Après le livre Le climat n’est pas le bon combat, dans lequel il fustige l’inaction et les fausses solutions face aux enjeux non seulement climatiques mais aussi sociétaux, Jean-Christophe Anna revient avec sa suite : Écrivons ensemble un nouveau récit pour sauver la vie. Le ton fataliste a laissé place à un souffle d’espoir. Alors que l’auteur affirmait initialement que « la transition est morte » et l’« utopie bornée », son nouvel ouvrage invite de manière « vitale » à la « révolution »à travers une « utopie éclairée ».

En octobre 2020 Jean-Christophe Anna nous accordait une interview, au cours de laquelle il relatait son parcours et sa prise de conscience face à l’urgence écologique et l’effondrement en cours. Il nous exposait également son projet ambitieux pour y faire face : le développement de micro-sociétés auto-gérées. Un propos alimenté et appuyé par de nombreuses références aux travaux de chercheur·euses, de scientifiques, d’ONGs, de médias, etc. qu’il ne manque pas de citer pour permettre aux lecteur·ices d’aller nourrir leurs propres réflexions en parallèle de celles qu’il développe.

Le climat n’est pas le bon combat !

Le premier tome, Le climat n’est pas le bon combat – Utopie bornée, la transition est morte, dresse un constat sévère sur la crise que l’humanité traverse dont le climat n’est qu’un symptôme et qui est pourtant le seul facteur mis en avant par les médias mainstream. À la crise climatique s’ajoute une urgence sociale et écologique toute aussi vitale. Son origine est à chercher dans l’anéantissement du vivant en cours depuis l’avènement de notre civilisation industrielle.

Couverture de l’ouvrage Le climat n’est pas le bon combat ! publié aux Éditions L’Archipel du Vivant en juillet 2020  

Y a-t-il besoin de rappeler que l’espèce humaine fait partie du vivant ? Son anéantissement et l’effondrement de notre civilisation sont intrinsèquement liés. Cet effondrement, Jean-Christophe Anna le présente sous la forme de « 12 dominos » interconnectés, sous-tendus de facteurs anthropologiques, psychologiques et sociologiques. Ce maillage explique notre inertie. Les premiers effets en sont d’ores et déjà perceptibles : apparition de zoonoses, creusement des inégalités de richesse et d’accès aux ressources essentielles, fréquence accrue de phénomènes climatiques extrêmes…

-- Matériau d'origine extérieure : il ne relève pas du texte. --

Definition on_typing_start s : option ctx :=
  let '(timer, s) := unschedule BlinkCursor s in
  s ← (match timer with
       | Some _ =>
           let s := schedule_blinking s in
           Some (if Display.cursor_hidden (display s) then
                   mark_dirty (upd_display (Display.set_cursor_hidden false) s)
                 else s)
       | None =>
           if cursor_blink_timed_out s then update_cursor_blinking s else Some s
       end);
  Some (if UiConfig.hide_when_typing config && Display.mouse_visible (display s) then
          upd_mouse (Mouse.set_hint_highlight_dirty true)
            (upd_display (Display.set_mouse_visible false) s)
        else s).

(** ** Selections and scrolling *)

Definition search_active s : bool :=
  bool_decide (is_Some (SearchState.history_index (search_state s))).
Definition search_direction s : Direction := SearchState.direction (search_state s).

Definition mouse_mode s : bool :=
  Flags.intersects (Term.mode (terminal s)) TermMode.MOUSE_MODE && negb (vi_mode s).

Definition mouse_point s : option Point :=
  Mouse.point (Display.size_info (display s)) (display_offset s) (mouse s).

Definition set_selection (sel : option Selection.t) s : ctx :=
  set_terminal (Term.set_selection sel (terminal s)) s.
Definition set_vi_point (p : Point) s : ctx :=
  set_terminal (Term.set_vi_mode_cursor p (terminal s)) s.

Definition selection_is_empty s : bool :=
  match Term.selection (terminal s) with None => true | Some sel => Selection.is_empty sel end.

Definition copy_selection (ty : ClipboardType) s : option ctx :=
  res ← SelectionText.selection_to_string (terminal s);
  match res with
  | None | Some [] => Some s
  | Some t =>
      let s :=
        if match ty with ClipboardSelection => UiConfig.save_to_clipboard config | Clipboard => false end
        then emit (StoreClipboard Clipboard t) s else s in
      Some (emit (StoreClipboard ty t) s)
  end.

Definition clear_selection s : ctx :=
  let selection := Term.selection (terminal s) in
  let s := set_selection None s in
  match selection with
  | Some sel => set_dirty (dirty s || negb (Selection.is_empty sel)) s
  | None => s
  end.

Definition update_selection (point : Point) (side : Side) s : ctx :=
  match Term.selection (terminal s) with
  | None => s
  | Some selection =>
      let point := Pt (Z.min (line point) (bottommost_line (terminal s))) (column point) in
      let selection := Selection.update point side selection in
      let '(selection, s) :=
        if vi_mode s && negb (search_active s)
        then (Selection.include_all selection, set_vi_point point s) else (selection, s) in
      mark_dirty (set_selection (Some selection) s)
  end.

Definition start_selection (ty : SelectionType) (point : Point) (side : Side) s : option ctx :=
  copy_selection ClipboardSelection
    (mark_dirty (set_selection (Some (Selection.new ty point side)) s)).

Definition toggle_selection (ty : SelectionType) (point : Point) (side : Side) s : option ctx :=
  match Term.selection (terminal s) with
  | Some sel =>
      if Selection.is_empty sel then start_selection ty point side s
      else if bool_decide (Selection.ty sel = ty) then Some (clear_selection s)
      else
        copy_selection ClipboardSelection
          (mark_dirty (set_selection
            (Some (Selection.mk ty (Selection.start sel) (Selection.end_ sel))) s))
  | None => start_selection ty point side s
  end.

Definition scroll (sc : Scroll) s : option ctx :=
  let old_offset := as_i32 (display_offset s) in
  let old_vi_cursor := vi_point s in
  s ← upd_terminal (Term.scroll_display sc) s;
  lines_changed ← i32_sub old_offset (as_i32 (display_offset s));
  s ← (if search_active s then
         delta ← i32_add (SearchState.display_offset_delta (search_state s)) lines_changed;
         Some (upd_search (SearchState.set_display_offset_delta delta) s)
       else Some s);
  let vi := vi_mode s in
  s ← (if vi && negb (selection_is_empty s) then Some (update_selection (vi_point s) Right s)
       else if bool_decide (Mouse.left_button_state (mouse s) = Pressed)
               || bool_decide (Mouse.right_button_state (mouse s) = Pressed) then
         point ← mouse_point s;
         Some (update_selection point (Mouse.cell_side (mouse s)) s)
       else Some s);
  s ← (if vi then on_typing_start s else Some s);
  Some (set_dirty (dirty s || negb (lines_changed =? 0)%Z
                   || vi && negb (bool_decide (old_vi_cursor = vi_point s))) s).

Definition expand_selection s : option ctx :=
  let control := control_key (modifiers s) in
  match Mouse.click_state (mouse s) with
  | NoClick => Some s
  | click =>
      let selection_type :=
        if control then Block
        else match click with DoubleClick => Semantic | TripleClick => Lines | _ => Simple end in
      point ← mouse_point s;
      match Term.selection (terminal s) with
      | None => Some s
      | Some sel =>
          let s := set_selection
            (Some (Selection.mk selection_type (Selection.start sel) (Selection.end_ sel))) s in
          let s := update_selection point (Mouse.cell_side (mouse s)) s in
          Some (if vi_mode s && negb (search_active s) then set_vi_point point s else s)
      end
  end.

(** ** Search *)

Definition vi_goto_point (p : Point) s : option ctx := upd_terminal (Term.vi_goto_point p) s.

Definition search_next (origin : Point) d (side : Side) s : option (option Search.Match * ctx) :=
  match SearchState.dfas (search_state s) with
  | None => Some (None, s)
  | Some dfas =>
      '(m, dfas) ← SearchNext.search_next rfuel origin d side None (terminal s) dfas;
      Some (m, upd_search (SearchState.set_dfas (Some dfas)) s)
  end.

Definition search_reset_state s : option ctx :=
  let s := unscheduled DelayedSearch s in
  let s := upd_search (SearchState.set_focused_match None) s in
  if negb (vi_mode s) then Some s
  else
    let s := set_vi_point (SearchState.origin (search_state s)) s in
    s ← upd_terminal
          (Term.scroll_display (ScrollDelta (SearchState.display_offset_delta (search_state s)))) s;
    Some (mark_dirty (upd_search (SearchState.set_display_offset_delta 0) s)).

Definition goto_match (limit : option nat) s : option ctx :=
  match SearchState.dfas (search_state s) with
  | None => Some s
  | Some dfas =>
      let limit := n ← limit; if n <=? total_lines (terminal s) then Some n else None in
      clamped_origin ←
        Point.grid_clamp (terminal s) BoundaryGrid (SearchState.origin (search_state s));
      '(found, dfas) ←
        SearchNext.search_next rfuel clamped_origin (search_direction s) Left limit (terminal s) dfas;
      let s := upd_search (SearchState.set_dfas (Some dfas)) s in
      s ← (match found with
           | Some regex_match =>
               let old_offset := as_i32 (display_offset s) in
               s ← (if vi_mode s then vi_goto_point regex_match.1 s
                    else upd_terminal (Term.scroll_to_point regex_match.1) s);
               let s := upd_search (SearchState.set_focused_match (Some regex_match)) s in
               moved ← i32_sub old_offset (as_i32 (display_offset s));
               delta ← i32_add (SearchState.display_offset_delta (search_state s)) moved;
               Some (unscheduled DelayedSearch
                       (upd_search (SearchState.set_display_offset_delta delta) s))
           | None =>
               match limit with
               | None => search_reset_state s
               | Some _ =>
                   let s :=
                     if scheduled DelayedSearch s then s
                     else schedule SearchNextEvent TYPING_SEARCH_DELAY false DelayedSearch s in
                   Some (upd_search (SearchState.set_focused_match None) s)
               end
           end);
      Some (mark_dirty s)
  end.

Definition exit_search s : ctx :=
  let s := set_ime_inhibitor ImeInhibitor.VI (vi_mode s) s in
  let s := upd_display (λ x, Display.set_pending_dirty true (Display.mark_fully_damaged x)) s in
  let s := upd_search (SearchState.set_history_index None) s in
  upd_search (SearchState.set_focused_match None) s.

Definition update_search s : option ctx :=
  match SearchState.regex (search_state s) with
  | None => Some s
  | Some regex =>
      let s :=
        if UiConfig.hide_when_typing config then upd_display (Display.set_mouse_visible false) s
        else s in
      s ← (match regex with
           | [] =>
               s ← search_reset_state s;
               Some (upd_search (SearchState.set_dfas None) s)
           | _ =>
               goto_match MAX_SEARCH_WHILE_TYPING
                 (upd_search (SearchState.set_dfas (RegexSearch_new regex)) s)
           end);
      Some (mark_dirty s)
  end.

(** The first part of [start_search]: the entry of the history for the new expression. *)
Definition new_history_entry (history : list text) : list text :=
  if match history with [] => true | regex :: _ => negb (bool_decide (regex = [])) end
  then take MAX_SEARCH_HISTORY_SIZE ([] :: history) else history.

Pour finir ce premier volet, l’auteur démantèle les fausses solutions mises en avant par le système capitaliste et libéral qui nous gouverne : les énergies « propres », la transition écologique, la croissance verte, le développement durable, la neutralité carbone, le Green New Deal, le Pacte Finance-Climat, l’économie bleue, le mirage du progrès technologique, les COP(s) et autres « Sommets de la Terre » inutiles, la farce de la Convention Citoyenne pour le Climat, etc. Autant d’utopies pour rassurer les citoyen·nes et s’assurer de leur docilité. Pendant ce temps, le business perdure as usual. Le constat décrit est sombre : il n’y a plus rien à attendre des dirigeant·es politiques et des responsables économiques – multinationales du commerce, des énergies, etc. – situé·es au plus haut niveau décisionnaire, déconnecté·es du réel et qui s’acharnent à maintenir coûte que coûte un système nous menant droit dans le mur.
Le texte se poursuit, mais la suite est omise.